### [Task goal]
Only lines that contain the word "FlightSqlServerTransaction" belong in the answer; copy them from the records below.

### [Provided entries]
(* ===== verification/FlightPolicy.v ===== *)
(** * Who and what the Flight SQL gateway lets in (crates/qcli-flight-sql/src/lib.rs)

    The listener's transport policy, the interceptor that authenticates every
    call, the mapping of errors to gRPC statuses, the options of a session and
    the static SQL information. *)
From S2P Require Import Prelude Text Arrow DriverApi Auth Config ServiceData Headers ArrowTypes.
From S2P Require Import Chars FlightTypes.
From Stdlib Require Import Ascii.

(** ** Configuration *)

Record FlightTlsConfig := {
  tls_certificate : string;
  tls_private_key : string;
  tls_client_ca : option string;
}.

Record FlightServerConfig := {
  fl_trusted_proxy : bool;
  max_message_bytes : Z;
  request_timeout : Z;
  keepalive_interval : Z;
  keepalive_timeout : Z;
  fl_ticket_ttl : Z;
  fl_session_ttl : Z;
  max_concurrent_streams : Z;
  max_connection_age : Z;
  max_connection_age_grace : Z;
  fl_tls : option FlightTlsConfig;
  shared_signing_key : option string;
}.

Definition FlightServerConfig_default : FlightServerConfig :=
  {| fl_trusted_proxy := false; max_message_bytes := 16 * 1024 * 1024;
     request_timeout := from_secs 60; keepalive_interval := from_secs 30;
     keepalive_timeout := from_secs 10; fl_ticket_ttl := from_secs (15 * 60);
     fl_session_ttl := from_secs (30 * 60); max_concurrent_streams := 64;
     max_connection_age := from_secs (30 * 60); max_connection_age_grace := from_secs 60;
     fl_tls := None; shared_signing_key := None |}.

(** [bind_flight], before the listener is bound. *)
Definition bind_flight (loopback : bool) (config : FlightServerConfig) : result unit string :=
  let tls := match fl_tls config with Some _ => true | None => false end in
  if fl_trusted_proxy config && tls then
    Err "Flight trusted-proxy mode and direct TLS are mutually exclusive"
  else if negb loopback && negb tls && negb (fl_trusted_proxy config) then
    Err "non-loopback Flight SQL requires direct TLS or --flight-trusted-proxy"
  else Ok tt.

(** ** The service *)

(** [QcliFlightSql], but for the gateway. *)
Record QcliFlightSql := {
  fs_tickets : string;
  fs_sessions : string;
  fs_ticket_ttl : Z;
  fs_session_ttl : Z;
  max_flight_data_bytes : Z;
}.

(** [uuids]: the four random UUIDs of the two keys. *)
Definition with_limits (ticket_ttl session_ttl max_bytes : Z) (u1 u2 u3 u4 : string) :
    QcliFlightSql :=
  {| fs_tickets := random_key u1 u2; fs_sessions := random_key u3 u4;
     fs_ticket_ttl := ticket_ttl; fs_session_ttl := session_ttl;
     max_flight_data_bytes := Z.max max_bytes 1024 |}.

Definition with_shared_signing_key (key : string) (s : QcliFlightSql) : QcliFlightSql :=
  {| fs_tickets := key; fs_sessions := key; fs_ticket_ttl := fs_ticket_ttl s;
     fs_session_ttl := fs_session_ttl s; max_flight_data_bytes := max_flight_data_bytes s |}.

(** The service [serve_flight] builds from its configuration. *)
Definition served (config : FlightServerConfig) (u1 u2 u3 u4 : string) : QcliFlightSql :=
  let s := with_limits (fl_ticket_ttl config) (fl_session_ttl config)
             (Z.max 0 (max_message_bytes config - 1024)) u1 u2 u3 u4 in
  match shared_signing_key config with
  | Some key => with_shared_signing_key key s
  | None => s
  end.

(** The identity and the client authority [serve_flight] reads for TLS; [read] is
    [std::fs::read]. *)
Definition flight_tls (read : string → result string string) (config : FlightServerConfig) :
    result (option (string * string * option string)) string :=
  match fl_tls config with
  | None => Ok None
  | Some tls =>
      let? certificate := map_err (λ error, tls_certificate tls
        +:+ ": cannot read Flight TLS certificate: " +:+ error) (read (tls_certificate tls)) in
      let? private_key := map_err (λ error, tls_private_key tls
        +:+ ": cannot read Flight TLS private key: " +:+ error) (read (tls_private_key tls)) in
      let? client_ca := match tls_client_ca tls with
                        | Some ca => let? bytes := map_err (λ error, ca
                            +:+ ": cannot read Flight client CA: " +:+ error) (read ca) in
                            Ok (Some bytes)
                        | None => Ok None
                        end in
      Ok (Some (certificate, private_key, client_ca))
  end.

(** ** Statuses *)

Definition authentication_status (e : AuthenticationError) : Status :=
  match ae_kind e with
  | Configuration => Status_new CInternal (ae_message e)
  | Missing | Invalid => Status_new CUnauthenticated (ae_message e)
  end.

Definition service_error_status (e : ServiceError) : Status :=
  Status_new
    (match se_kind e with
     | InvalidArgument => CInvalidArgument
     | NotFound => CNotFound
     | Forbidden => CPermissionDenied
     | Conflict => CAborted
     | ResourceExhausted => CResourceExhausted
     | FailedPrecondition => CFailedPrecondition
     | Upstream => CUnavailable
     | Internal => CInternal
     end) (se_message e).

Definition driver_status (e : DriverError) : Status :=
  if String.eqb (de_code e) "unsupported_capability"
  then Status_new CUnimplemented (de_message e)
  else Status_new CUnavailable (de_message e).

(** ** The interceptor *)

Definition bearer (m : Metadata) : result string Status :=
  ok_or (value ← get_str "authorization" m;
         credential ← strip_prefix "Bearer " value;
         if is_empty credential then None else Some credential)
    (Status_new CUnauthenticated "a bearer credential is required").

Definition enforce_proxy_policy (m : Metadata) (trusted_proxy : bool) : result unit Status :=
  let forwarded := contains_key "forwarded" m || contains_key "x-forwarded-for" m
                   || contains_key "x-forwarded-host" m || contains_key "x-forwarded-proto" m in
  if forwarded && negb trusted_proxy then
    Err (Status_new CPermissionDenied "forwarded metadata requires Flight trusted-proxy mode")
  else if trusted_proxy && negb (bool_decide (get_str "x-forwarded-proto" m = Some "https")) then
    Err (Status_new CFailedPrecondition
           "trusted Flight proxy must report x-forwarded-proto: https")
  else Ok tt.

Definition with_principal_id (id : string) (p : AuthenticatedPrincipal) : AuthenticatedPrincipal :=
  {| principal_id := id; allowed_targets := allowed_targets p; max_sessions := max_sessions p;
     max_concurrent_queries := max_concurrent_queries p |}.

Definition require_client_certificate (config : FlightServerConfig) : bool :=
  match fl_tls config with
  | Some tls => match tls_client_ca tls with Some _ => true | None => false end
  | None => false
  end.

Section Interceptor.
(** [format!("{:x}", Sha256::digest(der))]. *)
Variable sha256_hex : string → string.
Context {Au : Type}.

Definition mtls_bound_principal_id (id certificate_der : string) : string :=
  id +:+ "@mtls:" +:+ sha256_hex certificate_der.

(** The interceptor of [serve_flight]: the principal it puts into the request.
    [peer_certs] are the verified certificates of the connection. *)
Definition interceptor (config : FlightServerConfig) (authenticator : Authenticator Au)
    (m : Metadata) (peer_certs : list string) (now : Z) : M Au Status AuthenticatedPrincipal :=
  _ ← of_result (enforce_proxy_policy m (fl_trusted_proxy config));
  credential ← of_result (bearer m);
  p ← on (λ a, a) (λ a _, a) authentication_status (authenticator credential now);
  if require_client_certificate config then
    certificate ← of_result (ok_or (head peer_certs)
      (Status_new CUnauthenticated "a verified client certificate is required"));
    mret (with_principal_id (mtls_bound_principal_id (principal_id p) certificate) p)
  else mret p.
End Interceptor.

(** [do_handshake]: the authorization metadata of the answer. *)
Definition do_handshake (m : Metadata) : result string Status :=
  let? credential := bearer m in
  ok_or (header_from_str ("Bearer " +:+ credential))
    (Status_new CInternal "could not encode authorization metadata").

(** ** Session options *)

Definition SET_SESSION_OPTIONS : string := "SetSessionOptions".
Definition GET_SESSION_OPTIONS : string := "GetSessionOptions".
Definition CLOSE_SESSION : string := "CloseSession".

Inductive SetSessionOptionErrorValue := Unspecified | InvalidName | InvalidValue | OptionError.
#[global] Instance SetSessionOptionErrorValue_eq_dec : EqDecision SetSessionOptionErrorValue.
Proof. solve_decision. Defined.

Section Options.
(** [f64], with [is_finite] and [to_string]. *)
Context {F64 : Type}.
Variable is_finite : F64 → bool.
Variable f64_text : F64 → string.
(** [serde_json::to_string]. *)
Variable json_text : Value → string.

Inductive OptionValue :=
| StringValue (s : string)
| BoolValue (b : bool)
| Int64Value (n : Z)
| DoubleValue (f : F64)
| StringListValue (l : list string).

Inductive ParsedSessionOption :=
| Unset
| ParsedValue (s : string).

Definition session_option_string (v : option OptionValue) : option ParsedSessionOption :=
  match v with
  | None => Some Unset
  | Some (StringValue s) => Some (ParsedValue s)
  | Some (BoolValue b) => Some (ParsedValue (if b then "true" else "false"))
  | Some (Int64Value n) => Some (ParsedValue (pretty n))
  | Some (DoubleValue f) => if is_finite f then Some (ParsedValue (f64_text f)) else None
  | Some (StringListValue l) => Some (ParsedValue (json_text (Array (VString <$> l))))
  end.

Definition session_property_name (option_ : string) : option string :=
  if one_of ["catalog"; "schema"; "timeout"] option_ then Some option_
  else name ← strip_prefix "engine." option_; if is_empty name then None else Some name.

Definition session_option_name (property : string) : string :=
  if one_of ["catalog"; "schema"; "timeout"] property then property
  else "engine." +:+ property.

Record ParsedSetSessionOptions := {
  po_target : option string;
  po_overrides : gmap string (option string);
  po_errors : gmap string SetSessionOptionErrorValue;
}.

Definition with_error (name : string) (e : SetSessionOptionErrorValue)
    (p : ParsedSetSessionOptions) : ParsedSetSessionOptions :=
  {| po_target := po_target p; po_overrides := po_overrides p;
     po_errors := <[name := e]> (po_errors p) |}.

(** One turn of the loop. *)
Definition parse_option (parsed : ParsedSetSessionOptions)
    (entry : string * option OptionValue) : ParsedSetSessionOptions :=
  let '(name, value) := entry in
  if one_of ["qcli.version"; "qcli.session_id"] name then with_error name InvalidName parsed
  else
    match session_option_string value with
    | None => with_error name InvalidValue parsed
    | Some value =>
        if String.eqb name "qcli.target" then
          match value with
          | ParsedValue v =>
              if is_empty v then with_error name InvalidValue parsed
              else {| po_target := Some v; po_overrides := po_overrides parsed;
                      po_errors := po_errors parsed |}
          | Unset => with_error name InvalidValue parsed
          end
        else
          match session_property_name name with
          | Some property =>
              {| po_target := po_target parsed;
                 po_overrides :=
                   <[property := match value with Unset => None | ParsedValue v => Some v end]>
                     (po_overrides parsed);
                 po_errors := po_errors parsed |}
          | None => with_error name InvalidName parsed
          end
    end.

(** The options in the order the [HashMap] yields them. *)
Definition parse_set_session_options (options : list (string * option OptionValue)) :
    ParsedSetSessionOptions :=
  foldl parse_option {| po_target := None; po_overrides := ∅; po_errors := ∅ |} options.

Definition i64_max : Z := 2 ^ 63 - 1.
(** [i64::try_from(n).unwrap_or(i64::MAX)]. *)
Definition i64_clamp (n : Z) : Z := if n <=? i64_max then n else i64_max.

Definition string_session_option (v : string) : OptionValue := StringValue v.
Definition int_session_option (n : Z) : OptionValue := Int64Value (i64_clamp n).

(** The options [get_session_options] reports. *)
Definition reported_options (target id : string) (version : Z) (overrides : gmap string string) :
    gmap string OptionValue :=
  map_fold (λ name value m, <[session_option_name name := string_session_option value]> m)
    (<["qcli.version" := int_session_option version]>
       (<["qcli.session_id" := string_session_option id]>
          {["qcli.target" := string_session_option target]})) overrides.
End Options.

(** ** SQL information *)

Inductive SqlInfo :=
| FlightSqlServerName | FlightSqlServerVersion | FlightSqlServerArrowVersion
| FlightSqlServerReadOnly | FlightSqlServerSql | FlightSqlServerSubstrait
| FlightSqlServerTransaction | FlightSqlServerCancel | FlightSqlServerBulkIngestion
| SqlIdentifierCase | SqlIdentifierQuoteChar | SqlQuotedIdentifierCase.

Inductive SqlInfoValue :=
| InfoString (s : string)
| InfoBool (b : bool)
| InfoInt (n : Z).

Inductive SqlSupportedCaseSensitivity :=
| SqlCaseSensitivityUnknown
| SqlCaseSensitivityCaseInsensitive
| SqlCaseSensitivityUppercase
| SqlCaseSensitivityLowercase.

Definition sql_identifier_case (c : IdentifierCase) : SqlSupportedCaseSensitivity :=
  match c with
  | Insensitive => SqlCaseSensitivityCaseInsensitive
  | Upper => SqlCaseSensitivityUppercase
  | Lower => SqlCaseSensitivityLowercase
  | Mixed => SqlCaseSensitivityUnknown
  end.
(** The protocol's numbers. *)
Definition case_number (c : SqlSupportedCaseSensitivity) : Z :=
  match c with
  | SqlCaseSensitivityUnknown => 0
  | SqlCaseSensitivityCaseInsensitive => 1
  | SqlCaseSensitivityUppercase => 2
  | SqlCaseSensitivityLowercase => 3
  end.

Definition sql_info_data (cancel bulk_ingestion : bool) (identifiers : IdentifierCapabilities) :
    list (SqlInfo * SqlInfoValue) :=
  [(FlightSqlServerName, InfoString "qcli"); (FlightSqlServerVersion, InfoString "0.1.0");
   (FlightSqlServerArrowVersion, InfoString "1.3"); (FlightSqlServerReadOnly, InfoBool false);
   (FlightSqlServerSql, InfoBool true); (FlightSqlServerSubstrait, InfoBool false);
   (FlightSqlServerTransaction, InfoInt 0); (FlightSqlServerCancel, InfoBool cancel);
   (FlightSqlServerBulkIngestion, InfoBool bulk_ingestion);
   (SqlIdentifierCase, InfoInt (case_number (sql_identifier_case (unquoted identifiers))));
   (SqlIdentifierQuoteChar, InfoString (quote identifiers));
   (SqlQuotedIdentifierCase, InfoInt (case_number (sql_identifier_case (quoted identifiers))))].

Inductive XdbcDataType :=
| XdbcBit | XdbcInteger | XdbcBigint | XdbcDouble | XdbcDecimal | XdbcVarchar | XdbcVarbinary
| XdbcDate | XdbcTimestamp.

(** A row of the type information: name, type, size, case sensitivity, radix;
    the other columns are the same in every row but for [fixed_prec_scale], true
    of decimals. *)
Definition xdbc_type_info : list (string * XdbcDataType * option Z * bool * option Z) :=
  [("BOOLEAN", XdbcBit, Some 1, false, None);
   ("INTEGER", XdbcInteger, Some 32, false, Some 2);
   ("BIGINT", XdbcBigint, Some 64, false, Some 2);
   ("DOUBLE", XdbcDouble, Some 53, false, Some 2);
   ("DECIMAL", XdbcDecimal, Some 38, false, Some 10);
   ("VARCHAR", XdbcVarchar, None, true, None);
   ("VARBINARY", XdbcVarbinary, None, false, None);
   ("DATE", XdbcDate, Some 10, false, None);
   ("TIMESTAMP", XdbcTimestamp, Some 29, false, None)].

### [Reply]
| FlightSqlServerTransaction | FlightSqlServerCancel | FlightSqlServerBulkIngestion
   (FlightSqlServerTransaction, InfoInt 0); (FlightSqlServerCancel, InfoBool cancel);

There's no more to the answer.